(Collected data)
++++++++++++++++++++

(** * The real-time hub of the social network: chat threads, presence, typing

    A shallow embedding of the Go package [pkg/sockets/websocket]
    (files [hub.go], [chat.go], [gifMsg.go], the message types and the client)
    together with the part of the SQLite schema these functions touch.

    Conventions of the embedding.
    - A table is the list of its rows, in storage order.  A statement fails
      only the way the schema makes it fail (primary key, UNIQUE, CHECK and
      FOREIGN KEY, which the connection string switches on) or with
      [ErrNoRows]; the store itself is taken to be available.
    - [tx.Begin] / [defer tx.Rollback] / [tx.Commit]: a function that runs a
      transaction returns the committed database on success and leaves the
      database it was given untouched on failure.
    - [*Client] is an address into a heap of client objects; the [send]
      channel of a client is a buffer and a closed flag.
    - [json.Marshal] of a [WSMessage] is kept structured: a queue holds the
      [WSMessage] values themselves.
    - [time.Now()] is an argument [now] of the handler that reads the clock.
    - [go f(...)] appends an [EvGo] event to the trace of the world; the body
      of the goroutine is a function of its own.
    - One handler runs at a time.  The write pump, which drains a queue to
      the socket, is outside the model: a queue holds the frames sent to it
      that no handler has taken. *)

From Stdlib Require Import ZArith String Ascii List DecimalString DecimalPos DecimalZ Lia.
From stdpp Require Import base option list gmap strings.

Open Scope Z_scope.

(** ** Errors and results *)

Inductive error : Type :=
| ErrNoRows
| ErrConstraint (what : string).

Inductive result (A : Type) : Type :=
| Ok (a : A)
| Err (e : error).
Arguments Ok {A} a.
Arguments Err {A} e.

(** ** Decimal rendering of identifiers

    [strconv.FormatInt(id, 10)], and the conversion a text argument undergoes
    when it meets an INTEGER column: a decimal numeral denotes its integer,
    any other text equals no integer.  This is what SQLite does on plain
    decimal numerals, which is what the server writes ([FormatInt]).  SQLite
    also reads other spellings of a number as that number: surrounding
    blanks, a plus sign, a fraction or an exponent (the texts [ 1], [+1],
    [1.0], [1e0] all equal the integer 1 there).  On such texts
    [sql_integer] answers [None] where SQLite finds the row, so a statement
    about an identifier that a client supplies is made for a numeral, by a
    hypothesis that says so. *)

Definition FormatInt (z : Z) : string := NilZero.string_of_int (Z.to_int z).

Definition sql_integer (s : string) : option Z :=
  Z.of_int <$> NilZero.int_of_string s.

(** ** The tables *)

Module Schema.

Record user_row : Type := {
  u_id : string;
  u_first_name : string;
  u_last_name : string;
  u_avatar_path : option string
}.

Record chat_thread_row : Type := {
  ct_id : Z;
  ct_is_group : Z;
  ct_group_id : option Z
}.

Record message_row : Type := {
  m_id : Z;
  m_chat_id : Z;
  m_sender_id : string;
  m_content : string;
  m_message_type : string;
  m_created_at : Z
}.

Record message_read_row : Type := {
  mr_message_id : string;
  mr_user_id : string;
  mr_read_at : Z
}.

Record DB : Type := {
  users : list user_row;
  followers : list (string * string);          (* follower_id, followee_id *)
  groups : list (Z * string);                  (* id, creator_id *)
  group_memberships : list (Z * string);       (* group_id, user_id *)
  chat_threads : list chat_thread_row;
  chat_threads_seq : Z;                        (* AUTOINCREMENT high-water mark *)
  chat_participants : list (Z * string);       (* chat_id, user_id *)
  messages : list message_row;
  messages_seq : Z;
  message_reads : list message_read_row
}.

Definition set_chat_threads (db : DB) (ts : list chat_thread_row) (seq : Z) : DB :=
  {| users := users db; followers := followers db; groups := groups db;
     group_memberships := group_memberships db;
     chat_threads := ts; chat_threads_seq := seq;
     chat_participants := chat_participants db;
     messages := messages db; messages_seq := messages_seq db;
     message_reads := message_reads db |}.

Definition set_chat_participants (db : DB) (ps : list (Z * string)) : DB :=
  {| users := users db; followers := followers db; groups := groups db;
     group_memberships := group_memberships db;
     chat_threads := chat_threads db; chat_threads_seq := chat_threads_seq db;
     chat_participants := ps;
     messages := messages db; messages_seq := messages_seq db;
     message_reads := message_reads db |}.

Definition set_messages (db : DB) (ms : list message_row) (seq : Z) : DB :=
  {| users := users db; followers := followers db; groups := groups db;
     group_memberships := group_memberships db;
     chat_threads := chat_threads db; chat_threads_seq := chat_threads_seq db;
     chat_participants := chat_participants db;
     messages := ms; messages_seq := seq;
     message_reads := message_reads db |}.
Lemma TE_TM_fields_vanish_witness :
  ~ 2 == 0
  /\ ~ table_special Iv 0 2 == 0 /\ ~ table_special Kn 0 2 == 0
  /\ exists self' v' log e e',
       @EH_fields table_numerics table_constants cladding (1 # 3) (2 # 3) 0
         (13 # 4) unit_wavenumber (Arr1 [1; 0; 0; 1]) true
       = Done (self', Arr1 v') log
       /\ nth_error v' 1 = Some e /\ nth_error v' 2 = Some e'
       /\ e == 0 /\ e' == 0.
Proof.
  assert (Hu : @get_U_W_parameter table_numerics cladding (2 # 3) (13 # 4)
                 unit_wavenumber = Done (6 # 3) [])
    by (vm_compute; reflexivity).
  assert (Hu0 : ~ 6 # 3 == 0) by (vm_compute; discriminate).
  assert (HI : ~ table_special Iv 0 2 == 0) by (vm_compute; discriminate).
  assert (HK : ~ table_special Kn 0 2 == 0) by (vm_compute; discriminate).
  split; [vm_compute; discriminate|]. split; [exact HI|]. split; [exact HK|].
  destruct (@EH_fields table_numerics table_constants cladding (1 # 3)
              (2 # 3) 0 (13 # 4) unit_wavenumber (Arr1 [1; 0; 0; 1]) true)
    as [[self' EH'] log|e] eqn:E; [|vm_compute in E; discriminate].
  destruct EH' as [v'|m']; [|vm_compute in E; discriminate].
  destruct (@TE_TM_fields_vanish table_numerics table_constants cladding
              (1 # 3) (2 # 3) (13 # 4) unit_wavenumber [1; 0; 0; 1] true
              self' v' log (6 # 3) Hu Hu0 (conj HI HK) E)
    as (e & e' & H1 & H2 & H3 & H4).
  exists self', v', log, e, e'. repeat split; assumption.
Defined.

Lemma innermost_needs_two_columns_witness :
  0 == 0 /\ 1%Z <> 0%Z
  /\ @get_U_W_parameter table_numerics core 2 (3 # 4) unit_wavenumber
     = Done 2 []
  /\ ~ 2 == 0
  /\ @EH_fields table_numerics table_constants core 0 2 1 (3 # 4)
       unit_wavenumber (Arr1 [0; 0; 0; 0]) true
     = Raised ValueError.
Proof.
  assert (Hin : 0 == 0) by reflexivity.
  assert (Hnu : 1%Z <> 0%Z) by discriminate.
  assert (Hu : @get_U_W_parameter table_numerics core 2 (3 # 4)
                 unit_wavenumber = Done 2 [])
    by (vm_compute; reflexivity).
  assert (Hu0 : ~ 2 == 0) by (vm_compute; discriminate).
  split; [exact Hin|]. split; [exact Hnu|]. split; [exact Hu|].
  split; [exact Hu0|].
  exact (@innermost_needs_two_columns table_numerics table_constants core 0 2
           1 (3 # 4) unit_wavenumber 0 [0; 0; 0] true 2 Hin Hnu Hu Hu0).
Defined.
Lemma record_Some date_str df r :
  record date_str df = Some r → Date r = Str date_str ∧ r ∈ df_rows df.
Proof.
  unfold record. intros ([i r'] & Hfind & ->)%fmap_Some.
  apply list_find_Some in Hfind as (Hi & HP & _).
  split; [done|]. by eapply list_elem_of_lookup_2.
Qed.

Lemma get_day_data_eq date_str w :
  get_day_data date_str w = (Return (record date_str (table w)), (load_data w).2).
Proof.
  unfold get_day_data, try_except, mbind, Py_bind.
  destruct (load_data_world w) as (df & w0 & -> & -> & _). cbn [fst snd].
  destruct (empty (table w)) eqn:Hempty.
  { apply (empty_well_formed _ (well_formed_table w)) in Hempty.
    unfold record. by rewrite Hempty. }
  assert (Hrec : record date_str (table w)
                 = head (df_rows (select (λ r, bool_decide (Date r = Str date_str))
                                         (table w)))).
  { unfold record, select. cbn [df_rows].
    rewrite head_filter_list_find. f_equal. apply list_find_ext.
    intros r. split; [apply bool_decide_pack | apply bool_decide_unpack]. }
  rewrite Hrec.
  destruct (empty (select _ (table w))) eqn:Hsel; [|done].
  assert (Hwf : well_formed (select (λ r, bool_decide (Date r = Str date_str))
                                    (table w)))
    by apply well_formed_select, well_formed_table.
  by rewrite (empty_well_formed _ Hwf Hsel).
Qed.

(** X1.  [get_day_data] is an exact-match lookup: it returns the first row
    of the table whose date is [date_str], it returns None exactly when no
    row has that date, and it leaves the data file as it is. *)
Theorem get_day_data_lookup date_str w :
  ∃ o w', get_day_data date_str w = (Return o, w')
    ∧ o = record date_str (table w)
    ∧ (o = None ↔ Str date_str ∉ dates (table w))
    ∧ (∀ r, o = Some r → Date r = Str date_str ∧ r ∈ df_rows (table w))
    ∧ file w' = file w.
Proof.
  rewrite get_day_data_eq. eexists _, _. split; [reflexivity|].
  split_and!; [done|apply record_None|apply record_Some|].
  destruct (load_data_world w) as (df & w0 & Hl & _ & Hf & _).
  by rewrite Hl.
Qed.


(** The rows of a frame after the updates: only row [i] is touched, and
    its date is kept. *)
Lemma foldl_apply_update_rows i u df :
  ∃ f, (∀ r, Date (f r) = Date r)
       ∧ df_rows (foldl (apply_update i) df u) = alter f i (df_rows df).
Proof.
  revert df. induction u as [|[field v] u IH]; intros df; cbn [foldl].
  - exists id. split; [done|]. by rewrite list_alter_id.
  - destruct (IH (apply_update i df (field, v))) as (f & Hf & ->).
    rewrite apply_update_policy.
    destruct (field_policy field) as [[col []]|]; [| |by exists f];
      cbn [at_set df_rows]; rewrite list_alter_alter_eq;
      (eexists; split; [|reflexivity]); intros r; cbn; by rewrite Hf.
Qed.

Lemma list_find_alter_other {A} (P : A → Prop) `{!∀ x, Decision (P x)}
    (f : A → A) i (l : list A) :
  (∀ x, l !! i = Some x → ¬ P x ∧ ¬ P (f x)) →
  list_find P (alter f i l) = list_find P l.
Proof.
  revert i. induction l as [|x l IH]; intros i Hi; [done|].
  destruct i as [|i]; cbn [alter list_alter list_find].
  - destruct (Hi x eq_refl) as [Hx Hfx].
    by rewrite !decide_False by done.
  - destruct (decide (P x)); [done|]. by rewrite IH.
Qed.

Lemma list_find_filter_implied {A} (P Q : A → Prop)
    `{!∀ x, Decision (P x)} `{!∀ x, Decision (Q x)} (l : list A) :
  (∀ x, P x → Q x) →
  snd <$> list_find P (filter Q l) = snd <$> list_find P l.
Proof.
  intros HPQ. induction l as [|x l IH]; [done|].
  rewrite filter_cons. cbn [list_find].
  destruct (decide (Q x)) as [HQ|HQ]; cbn [list_find].
  - destruct (decide (P x)); [done|].
    destruct (list_find P (filter Q l)) as [[??]|], (list_find P l) as [[??]|];
      simplify_eq/=; done.
  - rewrite decide_False by auto. rewrite IH.
    by destruct (list_find P l) as [[??]|].
Qed.

Lemma list_find_snoc_not {A} (P : A → Prop) `{!∀ x, Decision (P x)}
    (l : list A) x :
  ¬ P x → list_find P (l ++ [x]) = list_find P l.
Proof.
  intros Hx. destruct (list_find P l) as [[i y]|] eqn:Hl.
  - by apply list_find_app_l.
  - rewrite list_find_app_r by done. cbn [list_find].
    by rewrite decide_False.
Qed.

(** The table after an upsert, be the file writable or not. *)
Lemma update_day_data_table date_str updates w :
  table (update_day_data date_str updates w).2
  = if writable w
    then foldl (apply_update (locate_row date_str (table w)).2)
               (locate_row date_str (table w)).1 updates
    else table w.
Proof.
  destruct (writable w) eqn:Hw.
  - destruct (update_day_data_spec date_str updates w Hw)
      as (df1 & i & r & w' & Hloc & _ & -> & Ht & _).
    rewrite Hloc. exact Ht.
  - destruct (update_day_data_unwritable date_str updates w Hw) as (w' & -> & Hf).
    by apply table_same_file.
Qed.

Lemma delete_day_data_table date_str w :
  table (delete_day_data date_str w).2
  = if writable w
    then select (λ r, bool_decide (Date r ≠ Str date_str)) (table w)
    else table w.
Proof.
  destruct (writable w) eqn:Hw.
  - destruct (delete_day_data_writable date_str w Hw) as (w' & -> & Ht).
    exact Ht.
  - destruct (delete_day_data_unwritable date_str w Hw) as (w' & -> & Hf).
    by apply table_same_file.
Qed.

(** X2.  An upsert then a lookup: after an upsert on a writable file the
    date has a record, [get_day_data] returns it, and it holds what the
    policy of each field of the updates gives. *)
Theorem get_day_data_after_update date_str updates w :
  writable w = true → NoDup updates.*1 →
  ∃ w1 r w2,
    update_day_data date_str updates w = (Return true, w1)
    ∧ get_day_data date_str w1 = (Return (Some r), w2)
    ∧ Date r = Str date_str
    ∧ ∀ field col add value,
        field_policy field = Some (col, add) → (field, value) ∈ updates →
        nums r !! col
        = Some (if add then default 0%Qc (stored w date_str col) + value
                else value)%Qc.
Proof.
  intros Hw Hnd.
  destruct (update_day_data_step date_str updates w Hw Hnd)
    as (w1 & Hupd & Hw1 & Hpol).
  destruct (update_day_data_spec date_str updates w Hw)
    as (df1 & i & r0 & w1' & Hloc & Hfind & Hupd' & Htab & Hst & _).
  rewrite Hupd in Hupd'. simplify_eq.
  destruct (list_find_dates date_str (df_rows df1)
              (df_rows (foldl (apply_update i) df1 updates)) i r0)
    as (r & Hfind2 & Hi2); [|done|].
  { symmetry. apply foldl_apply_update_dates. }
  assert (Hrec : record date_str (table w1') = Some r).
  { unfold record. by rewrite Htab, Hfind2. }
  exists w1', r, (load_data w1').2. split; [done|].
  split; [by rewrite get_day_data_eq, Hrec|].
  split; [by apply list_find_Some in Hfind2 as (_ & ? & _)|].
  intros field col add value Hfp Hin.
  rewrite <-(Hpol field col add value Hfp Hin). unfold stored. by rewrite Hrec.
Qed.

(** X3.  A delete then a lookup: after a delete on a writable file no row
    of the date is left, however many the table held, and [get_day_data]
    returns None. *)
Theorem get_day_data_after_delete date_str w :
  writable w = true →
  ∃ w1 w2, delete_day_data date_str w = (Return true, w1)
    ∧ (Str date_str ∉ dates (table w1))
    ∧ get_day_data date_str w1 = (Return None, w2).
Proof.
  intros Hw. destruct (delete_day_data_writable date_str w Hw) as (w1 & Hdel & Ht).
  assert (Hno : Str date_str ∉ dates (table w1)).
  { rewrite Ht. unfold dates, select. cbn [df_rows].
    intros (r & Hd & Hr)%list_elem_of_fmap.
    apply list_elem_of_filter in Hr as [Hne%bool_decide_unpack _]. done. }
  exists w1, (load_data w1).2. split; [done|]. split; [done|].
  rewrite get_day_data_eq. by rewrite (proj2 (record_None _ _) Hno).
Qed.

(** X4.  An upsert or a delete on one date leaves the record of every
    other date as it is. *)
Theorem other_dates_untouched date_str other updates w :
  other ≠ date_str →
  record other (table (update_day_data date_str updates w).2)
  = record other (table w)
  ∧ record other (table (delete_day_data date_str w).2)
    = record other (table w).
Proof.
  intros Hne. split.
  - rewrite update_day_data_table. destruct (writable w); [|done].
    unfold record.
    destruct (foldl_apply_update_rows (locate_row date_str (table w)).2 updates
                (locate_row date_str (table w)).1) as (f & Hf & ->).
    destruct (locate_row_spec date_str (table w) (well_formed_table w))
      as (df1 & i & r & Hloc & _ & Hfind & Hrec).
    rewrite Hloc. cbn [fst snd].
    apply list_find_Some in Hfind as (Hi & Hd & _).
    rewrite list_find_alter_other.
    + destruct (record date_str (table w)); destruct Hrec as [-> Hrows];
        [by subst|].
      rewrite Hrows, list_find_snoc_not; [done|].
      rewrite new_row_eq. cbn [Date]. intros [=]. done.
    + intros x Hx. rewrite Hi in Hx. injection Hx as <-.
      rewrite Hf, Hd. split; intros [=]; done.
  - rewrite delete_day_data_table. destruct (writable w); [|done].
    unfold record, select. cbn [df_rows].
    apply list_find_filter_implied. intros r Hr.
    apply bool_decide_pack. rewrite Hr. intros [=]. done.
Qed.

++++++++++++++++++++

*Problem description*. A verbatim transcription is needed of the lines above, starting at the line with "i (df_rows df)." and ending at the line with "x, Decision (Q", both included, and of nothing else.

*Output below*.
       ∧ df_rows (foldl (apply_update i) df u) = alter f i (df_rows df).
Proof.
  revert df. induction u as [|[field v] u IH]; intros df; cbn [foldl].
  - exists id. split; [done|]. by rewrite list_alter_id.
  - destruct (IH (apply_update i df (field, v))) as (f & Hf & ->).
    rewrite apply_update_policy.
    destruct (field_policy field) as [[col []]|]; [| |by exists f];
      cbn [at_set df_rows]; rewrite list_alter_alter_eq;
      (eexists; split; [|reflexivity]); intros r; cbn; by rewrite Hf.
Qed.

Lemma list_find_alter_other {A} (P : A → Prop) `{!∀ x, Decision (P x)}
    (f : A → A) i (l : list A) :
  (∀ x, l !! i = Some x → ¬ P x ∧ ¬ P (f x)) →
  list_find P (alter f i l) = list_find P l.
Proof.
  revert i. induction l as [|x l IH]; intros i Hi; [done|].
  destruct i as [|i]; cbn [alter list_alter list_find].
  - destruct (Hi x eq_refl) as [Hx Hfx].
    by rewrite !decide_False by done.
  - destruct (decide (P x)); [done|]. by rewrite IH.
Qed.

Lemma list_find_filter_implied {A} (P Q : A → Prop)
    `{!∀ x, Decision (P x)} `{!∀ x, Decision (Q x)} (l : list A) :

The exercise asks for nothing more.